DIMENSION Gabriele Levy ist nicht nur Kunsthandwerker, sondern tatsächlich auch Künstler. Er reichert seine Buchstaben manchmal mit originellen Ideen an, darunter »Hidden Art«. »So wie ein Maler zweidimensional arbeitet und der Bildhauer dreidimensional, zeige ich in diesem Werk, dass es vier Dimensionen gibt, denn die Zeit ist ja auch schon eine Dimension.«

Levy deutet auf eine Buchstabenskulptur, in die er mehrere Uhren eingebaut hat. Kürzlich habe er dieses Objekt einem kleinen Jungen gezeigt, erzählt er. »Und der Junge sagte: ›Uhren sind nicht die Zeit, sondern sie messen sie nur.‹« Daraufhin fügte Levy seinem Kunstwerk eine »versteckte Seite« hinzu, die eine Rotation der Buchstaben­skulptur ermöglicht. »Wenn du sie drehst, geht sie tatsächlich durch die Zeit« und damit durch die vierte Dimension.
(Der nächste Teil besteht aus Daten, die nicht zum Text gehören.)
(* ------------------------------------------------------------------ *)
(** ** The contents of the report *)

Section Substring.

Lemma prefix_spec (p s : string) :
  String.prefix p s = true <-> exists rest, s = (p ++ rest)%string.
Proof.
  revert s. induction p as [| a p IH]; intros s.
  - split; [intros _; now exists s | now destruct s].
  - destruct s as [| b s]; simpl;
      [split; [discriminate | intros [r Hr]; discriminate] |].
    destruct (ascii_dec a b) as [-> | Hab].
    + rewrite IH. split; intros [r Hr]; exists r; [now rewrite Hr | now injection Hr].
    + split; [discriminate |]. intros [r Hr]. injection Hr as Hb _. congruence.
Qed.

Lemma includes_unfold (s sub : string) :
  includes s sub =
    if String.prefix sub s then true
    else match s with
         | EmptyString => false
         | String _ s' => includes s' sub
         end.
Proof. now destruct s. Qed.

(** [includes s sub] holds exactly when [sub] is a substring of [s]. *)
Lemma includes_spec (s sub : string) :
  includes s sub = true <-> exists a b, s = (a ++ sub ++ b)%string.
Proof.
  split.
  - induction s as [| c s IH]; rewrite includes_unfold;
      destruct (String.prefix sub _) eqn:Ep.
    + intros _. apply prefix_spec in Ep. destruct Ep as [r Hr].
      now exists EmptyString, r.
    + discriminate.
    + intros _. apply prefix_spec in Ep. destruct Ep as [r Hr].
      now exists EmptyString, r.
    + intros H. destruct (IH H) as (a & b & ->). now exists (String c a), b.
  - intros (a & b & ->). induction a as [| c a IH]; rewrite includes_unfold.
    + assert (String.prefix sub (EmptyString ++ sub ++ b)%string = true) as ->
        by (apply prefix_spec; now exists b).
      reflexivity.
    + destruct (String.prefix sub _); [reflexivity | exact IH].
Qed.

End Substring.

Section Report.

Variable w : world.

Lemma serialized_map_Call_opening (k : nat) :
  1 <= k <= 3 ->
  serialized (map Call (firstn k opening)) = [] /\
  reports (map Call (firstn k opening)) = [].
Proof.
  intros Hk. assert (k = 1 \/ k = 2 \/ k = 3) as [-> | [-> | ->]] by lia;
    now split.
Qed.

(** The serialized reports and the written ones of a run. *)
Lemma reports_of_run :
  (serialized (trace (final w)) = [] /\ reports (trace (final w)) = []) \/
  exists f t1,
    entered w /\
    observe w (at_try w) = (Ok f, absorb (at_try w) t1) /\
    learned w (at_try w) f t1 /\
    let rep := report_of w f (absorb (at_try w) t1) in
    serialized (trace (final w)) = [rep] /\
    reports (trace (final w)) =
      match w_writeFileSync w with Ok _ => [rep] | Throw _ => [] end /\
    trace (final w) =
      map Call (firstn 3 opening) ++ t1 ++ saved w rep ++
      handler_lines (saved_result w) ++ cleanup w.
Proof.
  destruct (entered_dec w) as [He | Hn].
  - destruct (run_anatomy w He) as (ro & t1 & E & Ho & _ & _ & Hl & _ & _ & Er).
    destruct (observing_excludes t1 Ho) as (_ & _ & R1 & S1 & _).
    destruct (cleanup_excludes w) as (_ & _ & _ & Ks & Kr).
    destruct (handler_excludes (main_outcome w ro)) as (_ & _ & Hs & Hr & _).
    rewrite (trace_final _ _ _ Er).
    destruct (serialized_map_Call_opening 3 ltac:(lia)) as [O1 O2].
    destruct ro as [f | e]; simpl main_effects.
    + right. exists f, t1. split; [exact He |]. split; [exact E |].
      split; [now apply Hl |]. cbv zeta.
      destruct (serialized_saved w (report_of w f (absorb (at_try w) t1)))
        as (V1 & V2 & _).
      rewrite !serialized_app, !reports_app, O1, O2, S1, R1, V1, V2, Hs, Hr, Ks, Kr.
      rewrite !app_nil_r, <- !app_assoc. simpl. now repeat split.
    + left. rewrite !serialized_app, !reports_app, O1, O2, S1, R1, Hs, Hr, Ks, Kr.
      now split.
  - left. destruct (run_failed w Hn) as (e & k & Hk & Er).
    rewrite (trace_final _ _ _ Er). now apply serialized_map_Call_opening.
Qed.

(** Where the report comes from.  The trace of a run that writes the
    report [rep] is [t1], the heading of the network summary (line 110),
    [t2], the call of [fs.writeFileSync] and [t3]; the two filtered arrays
    hold the records of [t1], the two others those of [t1] and [t2]. *)
Lemma report_anatomy (rep : Report.t) :
  In rep (reports (trace (final w))) ->
  exists f t1 t2 t3,
    reports (trace (final w)) = [rep] /\
    serialized (trace (final w)) = [rep] /\
    trace (final w) =
      t1 ++ Print ConsoleLogStream LNetworkRequests ::
      t2 ++ Call (WriteFileSync report_path rep) :: t3 /\
    settled (w_queryScript w) = Ok (giscusScript f) /\
    settled (w_queryIframe w) = Ok (giscusIframe f) /\
    rep =
      {| Report.timestamp := w_now w;
         Report.url := target_url;
         Report.giscusScript := found (giscusScript f);
         Report.giscusIframe := found (giscusIframe f);
         Report.requests :=
           filter (fun r => includes (Request.url r) "giscus") (requests_in t1);
         Report.responses :=
           filter (fun r => includes (Response.url r) "giscus") (responses_in t1);
         Report.consoleLogs := consoleLogs_in (t1 ++ t2);
         Report.pageErrors := pageErrors_in (t1 ++ t2) |}.
Proof.
  intros Hin.
  destruct reports_of_run as [[_ Hr] | (f & t1 & He & E & Hl & Hs & Hr & Ht)];
    [rewrite Hr in Hin; destruct Hin |].
  cbv zeta in Hs, Hr, Ht. rewrite Hr in Hin.
  destruct (w_writeFileSync w) as [[] | e] eqn:Ew; [| destruct Hin].
  destruct Hin as [<- | []].
  destruct Hl as (Q1 & Q2 & a & b & -> & G1 & G2).
  exists f, (map Call (firstn 3 opening) ++ a), b.
  eexists. split; [exact Hr |]. split; [exact Hs |]. split.
  { rewrite Ht. unfold saved at 1. rewrite <- ?app_assoc. simpl.
    rewrite <- ?app_assoc. simpl. reflexivity. }
  split; [exact Q1 |]. split; [exact Q2 |].
  unfold report_of. rewrite G1, G2, (at_try_entered w He). simpl.
  rewrite !consoleLogs_in_app, !pageErrors_in_app. reflexivity.
Qed.

End Report.

(** C10.  In a report that was written, [giscusScript] is "found" when the
    query for the script tag returned a handle and "not found" otherwise,
    so it is "found" if and only if the query returned a handle; likewise
    [giscusIframe] and the query for the iframe. *)
Theorem report_found_iff_query_returned_handle :
  forall (w : world) (rep : Report.t),
    In rep (reports (trace (final w))) ->
    Report.giscusScript rep =
      (if returned_handle (w_queryScript w) then "found" else "not found") /\
    Report.giscusIframe rep =
      (if returned_handle (w_queryIframe w) then "found" else "not found") /\
    (Report.giscusScript rep = "found" <->
     exists h, settled (w_queryScript w) = Ok (Some h)) /\
    (Report.giscusIframe rep = "found" <->
     exists h, settled (w_queryIframe w) = Ok (Some h)).
Proof.
  intros w rep Hin.
  destruct (report_anatomy w rep Hin)
    as (f & t1 & t2 & t3 & _ & _ & _ & Q1 & Q2 & ->).
  unfold returned_handle. rewrite Q1, Q2. simpl.
  destruct (giscusScript f) as [hs |], (giscusIframe f) as [hi |]; simpl;
    repeat split; eauto; try discriminate;
    intros [h Hh]; discriminate.
Qed.

(** The run [w_happy] finds both elements and reports them found. *)
Lemma report_found_iff_query_returned_handle_witness :
  exists rep,
    reports (trace (final w_happy)) = [rep] /\
    Report.giscusScript rep = "found" /\
    Report.giscusIframe rep = "found".
Proof.
  eexists. split; [vm_compute; reflexivity |].
  match goal with |- context [Report.giscusScript ?r] =>
    assert (Hin : In r (reports (trace (final w_happy))))
      by (vm_compute; left; reflexivity);
    destruct (report_found_iff_query_returned_handle w_happy r Hin)
      as (H1 & H2 & _)
  end.
  split; [exact H1 | exact H2].
Defined.

(** C9, as stated, fails: in the run [w_late] the listener captures a
    request to giscus.app while the script queries the container, after the
    filter of line 111 has run; the request is in [requests], its URL
    contains "giscus", and the report does not hold it. *)
Lemma late_giscus_request_not_in_report :
  exists rep,
    reports (trace (final w_late)) = [rep] /\
    In late_request (requests (final w_late)) /\
    includes (Request.url late_request) "giscus" = true /\
    ~ In late_request (Report.requests rep).
Proof.
  eexists. split; [vm_compute; reflexivity |]. split; [| split].
  - vm_compute. tauto.
  - vm_compute. reflexivity.
  - vm_compute. intros [H | [H | []]]; discriminate.
Qed.

(** C9, amended.  In a report that was written, [requests] and [responses]
    hold exactly the records captured before the network summary starts
    (line 110) whose URL contains "giscus", in the order of capture, and no
    other; [consoleLogs] and [pageErrors] hold every record captured before
    the report is handed to [fs.writeFileSync], unfiltered. *)
Theorem report_filters_giscus_before_summary :
  forall (w : world) (rep : Report.t),
    In rep (reports (trace (final w))) ->
    exists t1 t2 t3,
      trace (final w) =
        t1 ++ Print ConsoleLogStream LNetworkRequests ::
        t2 ++ Call (WriteFileSync report_path rep) :: t3 /\
      Report.requests rep =
        filter (fun r => includes (Request.url r) "giscus") (requests_in t1) /\
      Report.responses rep =
        filter (fun r => includes (Response.url r) "giscus") (responses_in t1) /\
      (forall r, In r (Report.requests rep) <->
                 In r (requests_in t1) /\
                 exists a b, Request.url r = (a ++ "giscus" ++ b)%string) /\
      (forall r, In r (Report.responses rep) <->
                 In r (responses_in t1) /\
                 exists a b, Response.url r = (a ++ "giscus" ++ b)%string) /\
      Report.consoleLogs rep = consoleLogs_in (t1 ++ t2) /\
      Report.pageErrors rep = pageErrors_in (t1 ++ t2).
Proof.
  intros w rep Hin.
  destruct (report_anatomy w rep Hin)
    as (f & t1 & t2 & t3 & _ & _ & Ht & _ & _ & Hrep).
  assert (Hreq : Report.requests rep =
                 filter (fun r => includes (Request.url r) "giscus") (requests_in t1))
    by now rewrite Hrep.
  assert (Hres : Report.responses rep =
                 filter (fun r => includes (Response.url r) "giscus") (responses_in t1))
    by now rewrite Hrep.
  exists t1, t2, t3.
  split; [exact Ht |]. split; [exact Hreq |]. split; [exact Hres |].
  split; [| split; [| now rewrite Hrep]].
  - intros r. rewrite Hreq, filter_In, includes_spec. reflexivity.
  - intros r. rewrite Hres, filter_In, includes_spec. reflexivity.
Qed.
»Hebräische Buchstaben haben Magie. Sie ziehen die Leute an«, sagt Gabriele Levy.

Eine andere Idee von ihm ist »Modulare Kunst«: Einige der Uhren-Skulpturen, die man auch als Kacheln nutzen kann, haben Haken, sodass man weitere, kleine Kunstobjekte daran hängen kann. »So verändern sich die Kunstwerke«, erklärt Levy.

sortiment Andere Buchstaben-Kacheln wiederum können die Besitzer umdrehen, um sie zu verändern, da sie vom Künstler von beiden Seiten bearbeitet wurden. Darüber hinaus hat er auch phosphoreszierende Buchstaben im Sortiment. Es gibt keine Form, die seine hebräischen Lettern nicht einnehmen.

Nach den Jahren der Corona-Pandemie, die für ihn eine schwierige Phase waren, ist Gabriele Levy froh, dass die Touristen endlich wieder zurückgekehrt sind, nach Rom, ins jüdische Viertel und in die Via della Reginella.